Dans le brouhaha ambiant de la classe, s’élève la voix, lourde de sévérité. Le silence se fait. « Qui peut me dire quelle est la capitale du Vietnam ? », la voix gronda. Honteux, les élèves se regardent. Tous sauf un, le doigt levé, il répond avec courage : « Hanoï Monsieur ». Le professeur, pris de court, reprend d’un ton impératif. « Tu l’as lu. C’était écrit dans ton livre. » Tant bien que mal, l’élève se défend mais en vain. Le professeur reste placide. Il ne sait guère que derrière cette réponse, se dissimulait une passion, une envie dévorante de s’instruire, de repousser ses limites, un élève brillant doté de qualités humaines. En un mot, il s’agit de Mansour Bared.
Dans un monde où l’Histoire semble avoir perdu son statut d’antan, il est une exception. « Je rêve de changer la façon dont les jeunes perçoivent l’Histoire et partager ma passion avec le monde » , raconte-t-il aujourd’hui, âgé de 31 ans. C’est dans ces mots que se cache l’ambition engagée, d’un enseignant, d’un historien et surtout d’un patriote. Mais pour le comprendre, on doit remonter loin, et découvrir la muse de sa vie : l’Histoire.

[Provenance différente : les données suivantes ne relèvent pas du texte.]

(* ===== verification/MySqlSpecs.v ===== *)
(** * Contracts of the MySQL game store

    For every method: whatever the library answers and other clients do, the call
    leaves no transaction open and commits nothing or exactly the one change of
    [MySqlCommits]; and what its answer says about the database. *)
From stdpp Require Import pretty.
From S2P Require Import Prelude Card Table AccountStore GameStore GameStoreLib GameStoreInv MySqlDatabase MySqlClient MySqlGameStore MySqlCalls MySqlCommits.

#[global] Arguments querySigned : simpl never.
#[global] Arguments queryLedger : simpl never.
#[global] Arguments abandon : simpl never.
#[global] Arguments begin : simpl never.
#[global] Arguments commit : simpl never.
#[global] Arguments rollback : simpl never.

Section specs.
  Context `{!Collation} (R : Database → Database → Prop) `{!PreOrder R} (l0 : Link).
  Context (Hothers : others_keep R l0).

Notation in_phase := (in_phase R l0).
Notation outcome := (outcome R l0).

(** ** Queries *)

Lemma querySigned_within query b d l (Q : option Z → Link → Prop) :
  in_phase (Within b d) l → (∀ l', in_phase (Within b d) l' → Q None l') →
  (∀ v l', query d = Some v → in_phase (Within b d) l' → Q (Some v) l') → ens (querySigned query) Q l.
Proof using Hothers PreOrder0.
  intros Hp Hnone Hsome. apply ens_bind. eapply phase_succeeds; [done..|]. intros [] l1 Hp1; [|by apply ens_ret, Hnone].
  apply ens_bind. eapply select_within; [done..| |].
  { intros text l2 Hp2. by apply ens_ret, Hnone. }
  intros l2 Hp2. apply ens_bind. eapply phase_fetch_row; [done..| |].
  { intros text l3 Hp3. by apply ens_ret, Hnone. }
  intros l3 Hp3. apply ens_ret. destruct (query d) as [v|] eqn:Hq; [by apply Hsome|by apply Hnone].
Qed.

Nous sommes en 2001 : Mansour n’est qu’un enfant lambda, rythmé par l’innocence et la curiosité. Le 11 septembre, le monde entier est frappé d’effroi devant les attentats contre les « World Trade Center » de New York. Devant les postes de télévision, indifférent à l’agitation ambiante, tout se chamboule dans l’esprit du jeune Mansour. Les questions fusent, les réponses manquent, l’intérêt grandit. Qui sont les attaquants ? C’est où l’Afghanistan ? Qu’est-ce que les terroristes ? Pourquoi ont-ils agi ainsi ? Dans cette confusion, naitra chez lui une passion qui le suivra toute sa vie. Cet attrait pour l’information et sa compréhension le pousseront dès son plus jeune âge à se documenter. De l’audiovisuel aux journaux, rien ne lui échappe. Élève discipliné, il met à bon escient son colossal savoir, profitant de sa réputation de « google » de la classe auprès de ses camarades. C’est dans ces instants presque primordiaux que le futur de Mansour nait réellement. L’enfance n’est qu’un instant épars mais qui l’a pourtant impacté, vous le verrez, pour le meilleur et pour le pire. Comme il le dit si bien : « L’enfance laisse des traces beaucoup plus marquantes que l’âge adulte. »
Le passeur d’histoire
Devenu historien, Mansour épouse son rôle à merveille. Fier de son palmarès, un master puis une thèse, il avance avec confiance dans le monde professionnel pour débarquer dans l’enseignement. De nature modeste, c’est auprès des élèves qu’a eu lieu sa première audience où il inculque ses principes de patriotisme. Mais comment en est-il arrivé là ? Un parcours miraculeux ? Un hasard ? Ou simplement, un passionné qui a su tirer son épingle du jeu, de par ses valeurs et son dévouement ?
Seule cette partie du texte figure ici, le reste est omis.